I do believe that you are talking about filial imprinting, in which a young animal acquires several of its behavioral characteristics from its parent. It is most obvious in nidifugous birds, which imprint on their parents and then follow them around.


It was first reported in domestic chickens, by the 19th-century amateur biologist Douglas Spalding and was rediscovered by the early ethologist Oskar Heinroth, and studied extensively and popularised by his disciple Konrad Lorenz working with greylag geese.
Lorenz demonstrated how incubator-hatched geese would imprint on the first suitable moving stimulus they saw within what he called a "critical period" between 13–16 hours shortly after hatching.
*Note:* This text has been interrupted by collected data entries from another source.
Lemma is_tailq_empty q l : is_tailq q l -> TAILQ_EMPTY q = true <-> l = [].
Proof. intros [H _]. by apply is_list_empty in H. Qed.

Lemma is_tailq_NoDup q l : is_tailq q l -> NoDup l.
Proof. by intros ((H & _) & _). Qed.

Lemma tailq_remove_links e q :
  links <$> TAILQ_REMOVE e q = LIST_REMOVE e (links q).
Proof.
  unfold TAILQ_REMOVE, LIST_REMOVE, tqe_prev, tqe_next.
  destruct (le_prev (links q) !! e) as [c|] eqn:E; [|done]. cbn -[write_cell].
  destruct (next (links q) e); cbn -[write_cell]; [|by rewrite E].
  by destruct (<[z:=c]> (le_prev (links q)) !! e).
Qed.

Lemma tailq_insert_head_links e q :
  links (TAILQ_INSERT_HEAD e q) = LIST_INSERT_HEAD e (links q).
Proof.
  unfold TAILQ_INSERT_HEAD, LIST_INSERT_HEAD, tqe_next, tqh_first. cbn.
  rewrite next_set_next, decide_True by done. by destruct (lh_first (links q)).
Qed.

Lemma last_cell_app l1 x l2 : last_cell (l1 ++ x :: l2) = last_cell (x :: l2).
Proof. unfold last_cell. rewrite last_app. by destruct (last (x :: l2)) eqn:E; [|rewrite last_None in E]. Qed.

(** The end of a segment is the cell that reads null. *)
Lemma lseg_last q c l :
  lseg q c l -> read_cell q (match last l with None => c | Some x => CNext x end) = None.
Proof.
  revert c. induction l as [|x l IH]; intros c; [done|].
  intros (_ & _ & H). apply IH in H. rewrite last_cons. by destruct (last l).
Qed.

Lemma tailq_insert_head_refines q l x :
  is_tailq q l -> x ∉ l -> is_tailq (TAILQ_INSERT_HEAD x q) (x :: l).
Proof.
  intros [Hl Hlast] Hx. split; [rewrite tailq_insert_head_links; by apply LIST.insert_head_refines|].
  unfold TAILQ_INSERT_HEAD, tqe_next, tqh_first. cbn. rewrite next_set_next, decide_True by done.
  destruct Hl as (_ & Hl). destruct l as [|y l]; cbn in Hl.
  - by rewrite Hl.
  - destruct Hl as (-> & _). cbn. rewrite Hlast. unfold last_cell. cbn. by destruct (last l).
Qed.

Lemma lseg_snoc q c l x :
  x ∉ l -> c <> CNext x -> NoDup l -> (forall y, c = CNext y -> y ∉ l) ->
  lseg q c l ->
  let z := match last l with None => c | Some y => CNext y end in
  lseg (write_cell z (Some x) (set_prev x z (set_next x None q))) c (l ++ [x]).
Proof.
  revert c. induction l as [|y l IH]; intros c Hx Hcx Hnd Hcl; cbn -[write_cell last].
  - intros _. rewrite read_write_cell, decide_True, le_prev_write_cell by done. cbn.
    rewrite lookup_insert_eq. split_and!; [done..|].
    change (read_cell (write_cell c (Some x) (set_prev x c (set_next x None q))) (CNext x) = None).
    rewrite read_write_cell, decide_False by done. cbn. rewrite next_set_prev, next_set_next.
    by rewrite decide_True.
  - intros (H1 & H2 & H3). apply not_elem_of_cons in Hx as [Hxy Hx].
    apply NoDup_cons in Hnd as [Hy Hnd]. rewrite last_cons.
    set (z := match last l with None => CNext y | Some w => CNext w end).
    replace (match match last l with Some w => Some w | None => Some y end with
             | Some w => CNext w | None => c end) with z by (unfold z; by destruct (last l)).
    split_and!.
    + rewrite read_write_cell, decide_False.
      * destruct c as [|e]; cbn; [done|]. rewrite next_set_prev, next_set_next, decide_False; [done|congruence].
      * intros E. destruct c as [|e]; unfold z in E; destruct (last l) as [w|] eqn:Ew; try done;
          injection E as <-; apply (Hcl _ eq_refl).
        -- right. by apply last_Some_elem_of.
        -- left.
    + rewrite le_prev_write_cell. cbn. by rewrite lookup_insert_ne.
    + apply (IH (CNext y)); try done; [congruence|]. by intros ? [= <-].
Qed.

Lemma insert_tail_refines q l x :
  is_tailq q l -> x ∉ l -> is_tailq (TAILQ_INSERT_TAIL x q) (l ++ [x]).
Proof.
  intros ((Hnd & Hl) & Hlast) Hx. split; [split|].
  - apply NoDup_app. split_and!; [done| |apply NoDup_singleton].
    intros y Hy ->%list_elem_of_singleton. done.
  - unfold TAILQ_INSERT_TAIL. cbn -[write_cell]. rewrite Hlast. apply lseg_snoc; done.
  - cbn. unfold last_cell. by rewrite last_snoc.
Qed.

Lemma tailq_remove_refines q l1 x l2 :
  is_tailq q (l1 ++ x :: l2) ->
  exists q', TAILQ_REMOVE x q = Some q' /\ is_tailq q' (l1 ++ l2).
Proof.
  intros [Hl Hlast]. pose proof (tailq_remove_links x q) as HR.
  destruct (LIST.remove_refines _ _ _ _ Hl) as (q1 & E & Hq1). rewrite E in HR.
  destruct (TAILQ_REMOVE x q) as [q'|] eqn:Eq; [|done]. injection HR as HR.
  exists q'. split; [done|]. split; [by rewrite HR|].
  destruct Hl as (Hnd & Hl). destruct (lseg_split _ _ _ _ _ Hl) as (c & Hc & _ & Hl2 & Hin & Hnil).
  unfold TAILQ_REMOVE, tqe_prev, tqe_next in Eq. rewrite Hc in Eq. cbn -[write_cell] in Eq.
  destruct l2 as [|y l2]; cbn in Hl2.
  - rewrite Hl2 in Eq. cbn -[write_cell] in Eq. rewrite Hc in Eq. cbn -[write_cell] in Eq.
    injection Eq as <-. cbn. rewrite app_nil_r.
    assert (forall c0 l1, lseg (links q) c0 (l1 ++ [x]) -> le_prev (links q) !! x =
      Some (match last l1 with None => c0 | Some w => CNext w end)) as Hg.
    { clear. intros c0 l1. revert c0. induction l1 as [|w l1 IH]; intros c0; cbn -[last].
      - by intros (_ & H & _).
      - intros (_ & _ & H). rewrite (IH _ H), last_cons. by destruct (last l1). }
    rewrite (Hg _ _ Hl) in Hc. by injection Hc as <-.
  - destruct Hl2 as (Hy & _). rewrite Hy in Eq. cbn -[write_cell] in Eq.
    destruct (<[y:=c]> (le_prev (links q)) !! x); cbn -[write_cell] in Eq; [|done].
    injection Eq as <-. cbn. rewrite Hlast, !last_cell_app.
    unfold last_cell. by rewrite !last_cons; destruct (last l2).
Qed.

(** Removing the head. *)
Lemma tailq_remove_head_refines q x l :
  is_tailq q (x :: l) -> exists q', TAILQ_REMOVE x q = Some q' /\ is_tailq q' l.
Proof. apply (tailq_remove_refines q [] x l). Qed.

(** Removing any member, with the result written as a filter. *)
Lemma remove_elem_refines q l x :
  is_tailq q l -> x ∈ l ->
  exists q', TAILQ_REMOVE x q = Some q' /\ is_tailq q' (without x l).
Proof.
  intros Hq (l1 & l2 & ->)%list_elem_of_split. rewrite without_split by (by eapply is_tailq_NoDup).
  by apply tailq_remove_refines.
Qed.

End TAILQ.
Most notably, the goslings would imprint on Lorenz himself (more specifically, on his wading boots), and he is often depicted being followed by a gaggle of geese who had imprinted on him.
Filial imprinting is not restricted to animals that are able to follow their parents, however; in child development the term is used to refer to the process by which a baby learns who its mother and father are. The process is recognised as beginning in the womb, when the unborn baby starts to recognise its parents' voices. (courtesy of Wikipedia Filial Imprinting )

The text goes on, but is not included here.